_TASK STATEMENT:_ In the entries that follow, which lines hold the string "TrimSpace"? List them.

- Opening Delimiter -

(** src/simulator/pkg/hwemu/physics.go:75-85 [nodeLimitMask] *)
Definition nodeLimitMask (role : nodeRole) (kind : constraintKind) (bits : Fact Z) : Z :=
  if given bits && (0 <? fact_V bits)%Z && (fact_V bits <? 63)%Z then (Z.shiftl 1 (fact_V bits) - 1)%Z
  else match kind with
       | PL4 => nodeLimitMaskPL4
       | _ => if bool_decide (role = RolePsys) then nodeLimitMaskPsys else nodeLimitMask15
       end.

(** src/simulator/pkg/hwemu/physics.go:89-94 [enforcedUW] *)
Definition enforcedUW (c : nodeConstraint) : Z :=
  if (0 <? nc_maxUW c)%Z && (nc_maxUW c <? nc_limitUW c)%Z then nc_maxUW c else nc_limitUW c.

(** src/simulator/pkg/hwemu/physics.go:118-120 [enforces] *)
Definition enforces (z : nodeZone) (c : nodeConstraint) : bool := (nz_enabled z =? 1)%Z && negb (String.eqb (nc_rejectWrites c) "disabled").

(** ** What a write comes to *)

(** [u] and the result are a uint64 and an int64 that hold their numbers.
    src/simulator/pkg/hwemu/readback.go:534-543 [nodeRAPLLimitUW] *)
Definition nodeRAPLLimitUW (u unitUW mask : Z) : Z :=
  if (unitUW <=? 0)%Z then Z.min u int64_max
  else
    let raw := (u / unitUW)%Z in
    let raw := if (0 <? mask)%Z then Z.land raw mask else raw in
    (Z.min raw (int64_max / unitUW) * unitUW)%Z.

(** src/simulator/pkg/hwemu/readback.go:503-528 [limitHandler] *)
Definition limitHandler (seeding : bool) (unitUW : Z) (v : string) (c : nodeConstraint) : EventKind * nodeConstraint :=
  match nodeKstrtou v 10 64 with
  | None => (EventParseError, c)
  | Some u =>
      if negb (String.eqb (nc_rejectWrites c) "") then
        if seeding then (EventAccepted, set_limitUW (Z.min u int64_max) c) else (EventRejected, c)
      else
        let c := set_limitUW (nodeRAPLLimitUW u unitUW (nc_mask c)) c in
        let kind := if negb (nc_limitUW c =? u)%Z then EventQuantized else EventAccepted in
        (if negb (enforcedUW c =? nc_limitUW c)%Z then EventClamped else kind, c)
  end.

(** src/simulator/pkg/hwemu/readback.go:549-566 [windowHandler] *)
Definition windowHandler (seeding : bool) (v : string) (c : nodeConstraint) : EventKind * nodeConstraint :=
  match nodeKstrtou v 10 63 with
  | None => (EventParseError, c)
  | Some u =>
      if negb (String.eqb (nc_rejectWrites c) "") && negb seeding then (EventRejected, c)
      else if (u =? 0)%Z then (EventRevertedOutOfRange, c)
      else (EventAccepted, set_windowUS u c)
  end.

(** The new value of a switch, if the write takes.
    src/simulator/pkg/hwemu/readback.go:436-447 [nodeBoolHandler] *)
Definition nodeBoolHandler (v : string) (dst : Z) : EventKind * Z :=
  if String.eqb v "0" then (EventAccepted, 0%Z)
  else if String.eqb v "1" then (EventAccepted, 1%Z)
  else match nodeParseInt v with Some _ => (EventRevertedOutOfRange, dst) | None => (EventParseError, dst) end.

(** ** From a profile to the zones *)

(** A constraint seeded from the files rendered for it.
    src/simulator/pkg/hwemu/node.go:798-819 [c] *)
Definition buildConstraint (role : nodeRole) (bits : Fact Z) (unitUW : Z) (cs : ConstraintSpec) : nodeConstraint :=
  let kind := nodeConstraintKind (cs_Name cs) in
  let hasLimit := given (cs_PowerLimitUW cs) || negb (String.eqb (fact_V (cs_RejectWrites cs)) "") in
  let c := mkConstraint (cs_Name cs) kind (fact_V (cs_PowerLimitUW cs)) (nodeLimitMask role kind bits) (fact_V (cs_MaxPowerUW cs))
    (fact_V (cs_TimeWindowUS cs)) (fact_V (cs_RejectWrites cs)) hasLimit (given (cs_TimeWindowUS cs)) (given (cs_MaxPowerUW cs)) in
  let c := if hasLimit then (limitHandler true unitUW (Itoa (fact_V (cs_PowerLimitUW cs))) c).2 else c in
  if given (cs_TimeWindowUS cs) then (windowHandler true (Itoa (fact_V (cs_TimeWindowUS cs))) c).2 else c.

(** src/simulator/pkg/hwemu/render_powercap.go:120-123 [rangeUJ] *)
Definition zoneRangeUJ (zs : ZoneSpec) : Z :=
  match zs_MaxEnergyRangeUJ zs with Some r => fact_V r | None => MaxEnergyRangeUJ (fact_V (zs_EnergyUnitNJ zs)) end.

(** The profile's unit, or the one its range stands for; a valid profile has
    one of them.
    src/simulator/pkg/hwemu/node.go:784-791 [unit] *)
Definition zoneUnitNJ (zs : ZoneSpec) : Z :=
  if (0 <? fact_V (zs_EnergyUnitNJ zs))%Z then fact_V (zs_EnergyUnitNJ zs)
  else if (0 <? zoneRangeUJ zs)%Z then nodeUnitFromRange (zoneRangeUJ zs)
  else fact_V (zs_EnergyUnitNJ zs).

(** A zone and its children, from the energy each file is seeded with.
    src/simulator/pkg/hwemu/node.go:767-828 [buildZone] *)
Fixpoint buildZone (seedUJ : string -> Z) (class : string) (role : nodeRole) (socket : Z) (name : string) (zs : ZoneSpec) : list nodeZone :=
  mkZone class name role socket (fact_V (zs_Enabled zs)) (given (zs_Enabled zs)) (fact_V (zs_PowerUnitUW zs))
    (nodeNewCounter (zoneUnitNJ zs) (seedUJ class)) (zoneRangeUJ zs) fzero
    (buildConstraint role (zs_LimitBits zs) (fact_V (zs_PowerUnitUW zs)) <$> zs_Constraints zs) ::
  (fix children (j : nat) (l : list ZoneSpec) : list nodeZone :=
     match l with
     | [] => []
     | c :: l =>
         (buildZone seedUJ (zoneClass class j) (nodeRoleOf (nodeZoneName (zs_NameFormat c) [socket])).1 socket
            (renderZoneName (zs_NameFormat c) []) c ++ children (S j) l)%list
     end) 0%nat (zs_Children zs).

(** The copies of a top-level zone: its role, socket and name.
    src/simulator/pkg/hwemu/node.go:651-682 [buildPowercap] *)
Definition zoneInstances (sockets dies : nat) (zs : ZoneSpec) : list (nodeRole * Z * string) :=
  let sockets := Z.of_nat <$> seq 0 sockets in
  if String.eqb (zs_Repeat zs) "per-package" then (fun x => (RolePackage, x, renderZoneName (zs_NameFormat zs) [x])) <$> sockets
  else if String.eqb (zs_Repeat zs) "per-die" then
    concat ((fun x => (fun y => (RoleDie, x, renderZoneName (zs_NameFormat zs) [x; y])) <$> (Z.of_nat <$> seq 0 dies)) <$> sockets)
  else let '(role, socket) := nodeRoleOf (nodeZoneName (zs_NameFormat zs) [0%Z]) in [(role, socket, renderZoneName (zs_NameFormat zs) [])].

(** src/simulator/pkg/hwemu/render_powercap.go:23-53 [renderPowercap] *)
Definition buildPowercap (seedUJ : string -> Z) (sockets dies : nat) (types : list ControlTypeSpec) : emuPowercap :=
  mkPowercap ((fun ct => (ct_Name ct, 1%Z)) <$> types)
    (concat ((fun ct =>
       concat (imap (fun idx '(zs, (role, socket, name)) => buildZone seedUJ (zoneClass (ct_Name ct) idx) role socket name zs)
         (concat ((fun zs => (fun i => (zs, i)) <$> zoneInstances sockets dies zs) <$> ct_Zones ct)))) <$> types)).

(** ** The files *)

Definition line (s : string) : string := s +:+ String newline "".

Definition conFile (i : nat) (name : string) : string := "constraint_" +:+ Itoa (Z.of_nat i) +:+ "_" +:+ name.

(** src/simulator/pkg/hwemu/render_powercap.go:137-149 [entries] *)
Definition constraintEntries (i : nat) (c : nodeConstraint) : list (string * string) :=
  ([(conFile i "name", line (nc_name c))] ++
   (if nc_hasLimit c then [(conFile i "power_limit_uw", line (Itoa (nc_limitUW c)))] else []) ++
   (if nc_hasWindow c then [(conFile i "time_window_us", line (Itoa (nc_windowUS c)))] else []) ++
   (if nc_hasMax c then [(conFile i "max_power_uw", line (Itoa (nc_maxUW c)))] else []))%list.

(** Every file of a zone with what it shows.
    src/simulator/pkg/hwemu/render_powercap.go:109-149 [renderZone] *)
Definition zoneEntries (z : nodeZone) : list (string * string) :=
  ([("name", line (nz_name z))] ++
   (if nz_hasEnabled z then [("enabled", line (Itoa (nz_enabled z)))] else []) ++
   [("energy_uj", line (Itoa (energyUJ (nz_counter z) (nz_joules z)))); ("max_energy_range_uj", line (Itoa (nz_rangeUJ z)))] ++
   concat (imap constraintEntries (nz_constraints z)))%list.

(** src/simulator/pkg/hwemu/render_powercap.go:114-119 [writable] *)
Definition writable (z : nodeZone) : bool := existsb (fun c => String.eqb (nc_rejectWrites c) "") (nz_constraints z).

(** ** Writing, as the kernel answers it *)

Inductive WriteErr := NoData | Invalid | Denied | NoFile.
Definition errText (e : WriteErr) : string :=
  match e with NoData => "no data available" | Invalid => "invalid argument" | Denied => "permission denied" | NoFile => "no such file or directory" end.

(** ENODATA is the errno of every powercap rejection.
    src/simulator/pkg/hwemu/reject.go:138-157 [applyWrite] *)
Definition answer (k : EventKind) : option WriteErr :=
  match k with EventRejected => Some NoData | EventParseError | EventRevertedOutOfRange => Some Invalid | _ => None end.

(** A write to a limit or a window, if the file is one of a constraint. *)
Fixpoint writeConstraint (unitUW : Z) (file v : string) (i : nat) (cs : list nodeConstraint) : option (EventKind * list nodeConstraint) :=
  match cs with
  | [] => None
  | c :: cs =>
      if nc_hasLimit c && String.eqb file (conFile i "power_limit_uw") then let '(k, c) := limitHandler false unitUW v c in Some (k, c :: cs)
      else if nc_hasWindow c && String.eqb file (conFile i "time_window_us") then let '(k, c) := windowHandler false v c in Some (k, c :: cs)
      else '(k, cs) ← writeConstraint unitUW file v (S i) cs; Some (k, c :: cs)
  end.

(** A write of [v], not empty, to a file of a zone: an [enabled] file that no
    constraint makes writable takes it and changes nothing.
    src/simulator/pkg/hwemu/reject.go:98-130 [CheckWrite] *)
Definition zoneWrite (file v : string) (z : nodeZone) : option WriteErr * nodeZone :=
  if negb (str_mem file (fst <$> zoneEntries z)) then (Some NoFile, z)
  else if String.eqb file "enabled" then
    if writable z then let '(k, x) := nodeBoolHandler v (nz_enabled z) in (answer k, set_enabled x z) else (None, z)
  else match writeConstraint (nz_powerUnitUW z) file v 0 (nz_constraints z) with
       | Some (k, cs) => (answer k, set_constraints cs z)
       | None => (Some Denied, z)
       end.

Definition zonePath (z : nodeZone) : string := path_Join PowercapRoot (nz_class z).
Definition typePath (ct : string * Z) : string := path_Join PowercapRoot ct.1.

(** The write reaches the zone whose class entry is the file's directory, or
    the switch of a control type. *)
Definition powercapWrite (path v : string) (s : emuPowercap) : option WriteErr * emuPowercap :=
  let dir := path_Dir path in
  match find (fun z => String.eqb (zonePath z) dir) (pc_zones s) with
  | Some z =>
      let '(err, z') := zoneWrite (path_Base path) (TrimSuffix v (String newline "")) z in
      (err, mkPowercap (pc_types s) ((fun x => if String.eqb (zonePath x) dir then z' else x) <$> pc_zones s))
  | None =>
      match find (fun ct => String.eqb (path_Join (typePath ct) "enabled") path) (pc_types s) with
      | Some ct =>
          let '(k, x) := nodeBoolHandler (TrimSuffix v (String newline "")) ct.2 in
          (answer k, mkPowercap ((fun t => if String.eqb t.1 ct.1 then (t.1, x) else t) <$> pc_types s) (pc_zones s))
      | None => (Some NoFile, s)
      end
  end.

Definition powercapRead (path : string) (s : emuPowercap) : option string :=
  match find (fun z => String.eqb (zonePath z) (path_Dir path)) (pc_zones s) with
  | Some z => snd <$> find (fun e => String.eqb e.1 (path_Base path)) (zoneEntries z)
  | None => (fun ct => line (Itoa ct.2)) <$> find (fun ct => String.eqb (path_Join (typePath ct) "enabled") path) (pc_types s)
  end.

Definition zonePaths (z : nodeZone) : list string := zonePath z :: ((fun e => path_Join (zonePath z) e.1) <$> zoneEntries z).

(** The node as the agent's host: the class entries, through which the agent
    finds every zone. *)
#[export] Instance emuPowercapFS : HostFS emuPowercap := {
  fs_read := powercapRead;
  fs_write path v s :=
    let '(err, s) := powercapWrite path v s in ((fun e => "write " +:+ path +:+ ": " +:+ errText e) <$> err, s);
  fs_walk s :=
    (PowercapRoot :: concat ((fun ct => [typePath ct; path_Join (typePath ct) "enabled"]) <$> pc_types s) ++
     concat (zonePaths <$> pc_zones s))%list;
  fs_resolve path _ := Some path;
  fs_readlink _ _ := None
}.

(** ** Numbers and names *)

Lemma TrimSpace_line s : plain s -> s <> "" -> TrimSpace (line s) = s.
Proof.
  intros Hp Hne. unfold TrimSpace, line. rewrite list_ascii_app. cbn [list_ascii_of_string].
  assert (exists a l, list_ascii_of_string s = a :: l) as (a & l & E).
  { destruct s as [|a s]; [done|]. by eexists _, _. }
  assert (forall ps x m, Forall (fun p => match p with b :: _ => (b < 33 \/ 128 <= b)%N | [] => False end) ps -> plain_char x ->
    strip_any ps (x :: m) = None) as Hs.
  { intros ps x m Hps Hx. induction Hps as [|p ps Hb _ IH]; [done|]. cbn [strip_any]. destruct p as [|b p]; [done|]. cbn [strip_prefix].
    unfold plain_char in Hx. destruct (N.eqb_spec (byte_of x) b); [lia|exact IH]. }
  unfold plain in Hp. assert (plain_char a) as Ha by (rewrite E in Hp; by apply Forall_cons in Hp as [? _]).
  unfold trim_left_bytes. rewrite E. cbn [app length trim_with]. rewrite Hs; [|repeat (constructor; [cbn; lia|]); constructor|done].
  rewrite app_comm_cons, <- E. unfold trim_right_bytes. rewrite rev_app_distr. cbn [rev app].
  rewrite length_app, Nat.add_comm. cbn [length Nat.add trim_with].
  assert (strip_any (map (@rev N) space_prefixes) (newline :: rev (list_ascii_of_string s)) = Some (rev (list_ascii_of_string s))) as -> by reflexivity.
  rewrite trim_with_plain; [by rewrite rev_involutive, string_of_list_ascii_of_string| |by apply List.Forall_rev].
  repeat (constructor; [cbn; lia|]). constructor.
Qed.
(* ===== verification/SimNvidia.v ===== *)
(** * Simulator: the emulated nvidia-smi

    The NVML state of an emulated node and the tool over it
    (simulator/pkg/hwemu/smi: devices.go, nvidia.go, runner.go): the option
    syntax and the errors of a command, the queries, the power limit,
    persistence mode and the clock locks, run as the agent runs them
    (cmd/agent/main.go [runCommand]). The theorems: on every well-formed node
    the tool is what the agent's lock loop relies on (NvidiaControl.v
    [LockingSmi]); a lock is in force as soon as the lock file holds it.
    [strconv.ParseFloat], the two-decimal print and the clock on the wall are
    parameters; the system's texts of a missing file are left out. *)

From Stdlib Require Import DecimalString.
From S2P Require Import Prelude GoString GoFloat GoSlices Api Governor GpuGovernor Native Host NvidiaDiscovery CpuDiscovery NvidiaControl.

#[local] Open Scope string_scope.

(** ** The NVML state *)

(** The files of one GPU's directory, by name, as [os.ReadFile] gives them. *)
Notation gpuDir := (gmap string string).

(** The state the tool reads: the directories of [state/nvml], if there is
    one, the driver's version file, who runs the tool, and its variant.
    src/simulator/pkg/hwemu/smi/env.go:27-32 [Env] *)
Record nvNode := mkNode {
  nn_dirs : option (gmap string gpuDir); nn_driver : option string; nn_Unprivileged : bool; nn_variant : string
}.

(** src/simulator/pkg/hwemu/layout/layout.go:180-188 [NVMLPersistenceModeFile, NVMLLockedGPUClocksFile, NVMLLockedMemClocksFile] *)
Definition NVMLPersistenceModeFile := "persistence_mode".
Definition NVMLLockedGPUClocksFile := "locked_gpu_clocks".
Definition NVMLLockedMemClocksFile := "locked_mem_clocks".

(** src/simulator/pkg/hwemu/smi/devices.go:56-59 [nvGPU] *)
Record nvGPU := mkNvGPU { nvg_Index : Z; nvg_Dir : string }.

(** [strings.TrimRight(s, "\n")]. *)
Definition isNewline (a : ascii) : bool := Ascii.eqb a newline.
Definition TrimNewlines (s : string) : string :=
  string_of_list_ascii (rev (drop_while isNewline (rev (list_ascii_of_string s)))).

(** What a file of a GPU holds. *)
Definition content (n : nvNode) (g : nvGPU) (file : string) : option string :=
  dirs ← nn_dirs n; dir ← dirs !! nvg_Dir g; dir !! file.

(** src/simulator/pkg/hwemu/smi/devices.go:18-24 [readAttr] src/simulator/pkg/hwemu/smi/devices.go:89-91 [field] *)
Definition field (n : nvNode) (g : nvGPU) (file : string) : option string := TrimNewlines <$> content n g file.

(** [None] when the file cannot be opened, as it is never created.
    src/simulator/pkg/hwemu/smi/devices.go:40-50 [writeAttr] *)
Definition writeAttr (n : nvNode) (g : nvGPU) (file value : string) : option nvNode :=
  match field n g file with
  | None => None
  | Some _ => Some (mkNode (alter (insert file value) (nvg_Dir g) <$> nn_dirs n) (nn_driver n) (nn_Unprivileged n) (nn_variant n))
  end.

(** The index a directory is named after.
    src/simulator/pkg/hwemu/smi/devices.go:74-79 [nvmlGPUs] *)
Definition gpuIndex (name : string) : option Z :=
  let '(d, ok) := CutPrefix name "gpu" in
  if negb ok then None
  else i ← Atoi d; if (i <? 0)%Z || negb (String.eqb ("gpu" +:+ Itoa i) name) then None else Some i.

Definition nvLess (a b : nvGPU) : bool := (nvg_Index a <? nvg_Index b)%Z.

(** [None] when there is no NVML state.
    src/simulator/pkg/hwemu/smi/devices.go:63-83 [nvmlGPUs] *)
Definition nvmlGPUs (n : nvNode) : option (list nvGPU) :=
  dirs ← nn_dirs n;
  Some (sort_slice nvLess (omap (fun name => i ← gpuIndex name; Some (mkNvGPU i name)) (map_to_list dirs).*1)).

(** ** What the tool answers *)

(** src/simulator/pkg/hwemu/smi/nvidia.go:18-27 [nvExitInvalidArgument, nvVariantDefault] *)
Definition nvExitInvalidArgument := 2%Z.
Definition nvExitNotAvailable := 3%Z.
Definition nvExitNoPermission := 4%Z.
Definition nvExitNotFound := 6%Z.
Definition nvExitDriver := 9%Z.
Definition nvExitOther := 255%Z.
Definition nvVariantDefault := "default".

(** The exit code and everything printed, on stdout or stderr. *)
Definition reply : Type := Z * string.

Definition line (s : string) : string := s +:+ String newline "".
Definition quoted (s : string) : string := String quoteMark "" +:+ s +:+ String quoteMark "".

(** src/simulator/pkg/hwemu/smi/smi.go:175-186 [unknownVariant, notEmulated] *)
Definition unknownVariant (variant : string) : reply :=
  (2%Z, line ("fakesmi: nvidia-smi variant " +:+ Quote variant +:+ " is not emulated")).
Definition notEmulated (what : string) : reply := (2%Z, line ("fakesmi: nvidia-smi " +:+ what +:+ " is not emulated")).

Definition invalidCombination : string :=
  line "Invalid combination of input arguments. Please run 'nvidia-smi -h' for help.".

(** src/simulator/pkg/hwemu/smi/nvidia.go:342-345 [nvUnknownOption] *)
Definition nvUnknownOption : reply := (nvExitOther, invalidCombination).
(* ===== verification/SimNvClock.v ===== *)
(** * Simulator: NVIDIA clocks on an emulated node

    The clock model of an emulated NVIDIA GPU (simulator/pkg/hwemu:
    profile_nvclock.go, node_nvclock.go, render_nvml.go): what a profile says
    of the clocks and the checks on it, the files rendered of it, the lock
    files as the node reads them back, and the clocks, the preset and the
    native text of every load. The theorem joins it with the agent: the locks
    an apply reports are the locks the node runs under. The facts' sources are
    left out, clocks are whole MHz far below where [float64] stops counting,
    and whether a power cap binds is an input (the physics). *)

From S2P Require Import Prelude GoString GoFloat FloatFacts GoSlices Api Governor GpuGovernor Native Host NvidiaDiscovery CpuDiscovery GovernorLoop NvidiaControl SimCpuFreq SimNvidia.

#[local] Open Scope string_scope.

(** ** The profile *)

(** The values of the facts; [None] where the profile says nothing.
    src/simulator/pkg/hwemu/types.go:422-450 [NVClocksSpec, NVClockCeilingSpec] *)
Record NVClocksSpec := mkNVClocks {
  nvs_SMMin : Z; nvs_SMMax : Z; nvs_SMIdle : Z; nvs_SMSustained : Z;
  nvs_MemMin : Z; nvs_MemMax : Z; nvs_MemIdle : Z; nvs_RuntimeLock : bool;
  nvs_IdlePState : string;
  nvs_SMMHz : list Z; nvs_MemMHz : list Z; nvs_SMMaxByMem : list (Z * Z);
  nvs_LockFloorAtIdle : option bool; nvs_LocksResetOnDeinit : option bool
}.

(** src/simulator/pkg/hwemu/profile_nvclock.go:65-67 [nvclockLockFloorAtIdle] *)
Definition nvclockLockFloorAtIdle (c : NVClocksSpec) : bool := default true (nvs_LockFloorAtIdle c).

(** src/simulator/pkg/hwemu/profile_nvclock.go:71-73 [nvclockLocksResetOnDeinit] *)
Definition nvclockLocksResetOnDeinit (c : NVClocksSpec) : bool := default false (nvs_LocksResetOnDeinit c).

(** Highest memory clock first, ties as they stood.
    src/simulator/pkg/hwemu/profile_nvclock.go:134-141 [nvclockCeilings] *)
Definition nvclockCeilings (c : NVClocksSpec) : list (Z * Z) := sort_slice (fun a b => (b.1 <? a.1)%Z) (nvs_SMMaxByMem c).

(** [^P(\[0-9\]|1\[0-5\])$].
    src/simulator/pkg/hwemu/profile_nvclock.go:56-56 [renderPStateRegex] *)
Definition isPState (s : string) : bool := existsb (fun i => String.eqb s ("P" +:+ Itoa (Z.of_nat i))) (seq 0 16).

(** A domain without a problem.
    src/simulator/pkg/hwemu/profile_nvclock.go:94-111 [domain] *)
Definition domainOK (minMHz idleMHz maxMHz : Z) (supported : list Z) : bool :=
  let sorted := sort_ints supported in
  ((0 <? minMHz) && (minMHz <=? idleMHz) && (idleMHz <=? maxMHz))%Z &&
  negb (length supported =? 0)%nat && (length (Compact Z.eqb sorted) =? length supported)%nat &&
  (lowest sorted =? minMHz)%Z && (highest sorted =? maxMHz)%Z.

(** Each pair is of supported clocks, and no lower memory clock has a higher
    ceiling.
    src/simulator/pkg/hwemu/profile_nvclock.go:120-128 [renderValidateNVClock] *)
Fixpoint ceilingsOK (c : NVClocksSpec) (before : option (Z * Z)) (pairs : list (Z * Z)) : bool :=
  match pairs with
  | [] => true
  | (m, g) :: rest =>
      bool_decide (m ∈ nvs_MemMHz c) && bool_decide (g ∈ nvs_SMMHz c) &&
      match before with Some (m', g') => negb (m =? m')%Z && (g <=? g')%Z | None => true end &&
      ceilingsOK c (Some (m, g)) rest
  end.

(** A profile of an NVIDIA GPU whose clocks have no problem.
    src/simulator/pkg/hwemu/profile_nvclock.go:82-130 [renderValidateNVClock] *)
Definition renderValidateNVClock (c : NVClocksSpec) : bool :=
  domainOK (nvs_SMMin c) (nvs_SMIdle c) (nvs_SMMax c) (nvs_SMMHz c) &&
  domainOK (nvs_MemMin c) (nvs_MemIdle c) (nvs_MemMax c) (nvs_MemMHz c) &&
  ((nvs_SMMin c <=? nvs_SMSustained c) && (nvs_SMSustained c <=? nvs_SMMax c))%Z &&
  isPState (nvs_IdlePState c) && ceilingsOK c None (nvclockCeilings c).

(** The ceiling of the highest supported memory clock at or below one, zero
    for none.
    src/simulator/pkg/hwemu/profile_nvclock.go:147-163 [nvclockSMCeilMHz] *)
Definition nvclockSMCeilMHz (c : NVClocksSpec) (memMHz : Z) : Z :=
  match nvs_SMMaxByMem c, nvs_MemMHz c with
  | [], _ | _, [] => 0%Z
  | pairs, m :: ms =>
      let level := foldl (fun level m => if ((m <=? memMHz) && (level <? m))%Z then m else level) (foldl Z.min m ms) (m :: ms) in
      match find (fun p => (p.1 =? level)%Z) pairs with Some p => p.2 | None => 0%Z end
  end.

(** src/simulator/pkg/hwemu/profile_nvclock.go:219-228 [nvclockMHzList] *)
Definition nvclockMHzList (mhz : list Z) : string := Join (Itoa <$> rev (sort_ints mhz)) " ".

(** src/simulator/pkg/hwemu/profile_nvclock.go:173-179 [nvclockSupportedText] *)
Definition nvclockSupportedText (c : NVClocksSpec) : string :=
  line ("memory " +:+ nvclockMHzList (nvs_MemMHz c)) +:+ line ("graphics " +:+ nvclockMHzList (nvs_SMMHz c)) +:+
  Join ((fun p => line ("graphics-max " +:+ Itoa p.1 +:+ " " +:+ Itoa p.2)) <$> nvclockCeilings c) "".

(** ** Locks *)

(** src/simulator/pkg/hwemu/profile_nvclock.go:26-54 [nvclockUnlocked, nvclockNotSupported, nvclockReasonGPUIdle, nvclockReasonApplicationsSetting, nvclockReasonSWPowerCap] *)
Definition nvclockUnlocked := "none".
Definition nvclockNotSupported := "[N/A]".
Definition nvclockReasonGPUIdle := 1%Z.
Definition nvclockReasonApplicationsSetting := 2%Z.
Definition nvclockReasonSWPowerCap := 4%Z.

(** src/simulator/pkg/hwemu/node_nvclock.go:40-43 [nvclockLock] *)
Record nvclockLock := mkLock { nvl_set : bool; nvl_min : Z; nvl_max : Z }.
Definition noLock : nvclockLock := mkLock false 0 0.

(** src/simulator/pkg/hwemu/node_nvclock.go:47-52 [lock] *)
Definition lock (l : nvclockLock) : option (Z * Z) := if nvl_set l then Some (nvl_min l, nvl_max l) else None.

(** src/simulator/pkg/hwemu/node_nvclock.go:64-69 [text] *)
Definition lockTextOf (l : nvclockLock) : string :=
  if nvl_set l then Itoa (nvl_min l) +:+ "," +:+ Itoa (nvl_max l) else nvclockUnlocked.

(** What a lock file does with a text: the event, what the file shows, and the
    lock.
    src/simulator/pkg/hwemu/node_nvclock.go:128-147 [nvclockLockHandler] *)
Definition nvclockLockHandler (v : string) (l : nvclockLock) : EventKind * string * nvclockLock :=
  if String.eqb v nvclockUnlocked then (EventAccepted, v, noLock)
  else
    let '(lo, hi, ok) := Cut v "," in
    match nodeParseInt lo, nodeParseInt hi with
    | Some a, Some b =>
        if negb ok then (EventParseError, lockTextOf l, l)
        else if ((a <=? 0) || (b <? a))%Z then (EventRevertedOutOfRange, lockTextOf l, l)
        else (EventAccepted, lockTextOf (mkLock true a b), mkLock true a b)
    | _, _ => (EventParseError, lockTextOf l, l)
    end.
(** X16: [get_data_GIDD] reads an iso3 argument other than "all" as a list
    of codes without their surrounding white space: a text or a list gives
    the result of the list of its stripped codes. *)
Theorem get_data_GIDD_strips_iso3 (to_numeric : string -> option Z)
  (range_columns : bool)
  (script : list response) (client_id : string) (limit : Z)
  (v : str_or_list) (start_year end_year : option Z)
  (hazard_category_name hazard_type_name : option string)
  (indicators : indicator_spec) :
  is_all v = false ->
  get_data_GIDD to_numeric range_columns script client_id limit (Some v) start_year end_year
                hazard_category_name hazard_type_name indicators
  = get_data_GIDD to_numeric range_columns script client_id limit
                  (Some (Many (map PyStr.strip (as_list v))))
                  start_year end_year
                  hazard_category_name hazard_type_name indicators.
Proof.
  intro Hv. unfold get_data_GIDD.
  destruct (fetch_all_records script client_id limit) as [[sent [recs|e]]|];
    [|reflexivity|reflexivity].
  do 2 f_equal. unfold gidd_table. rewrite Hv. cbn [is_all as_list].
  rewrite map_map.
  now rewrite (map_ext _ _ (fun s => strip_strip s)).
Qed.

- Closing Delimiter -

_TASK RESULT:_
Lemma TrimSpace_line s : plain s -> s <> "" -> TrimSpace (line s) = s.
  intros Hp Hne. unfold TrimSpace, line. rewrite list_ascii_app. cbn [list_ascii_of_string].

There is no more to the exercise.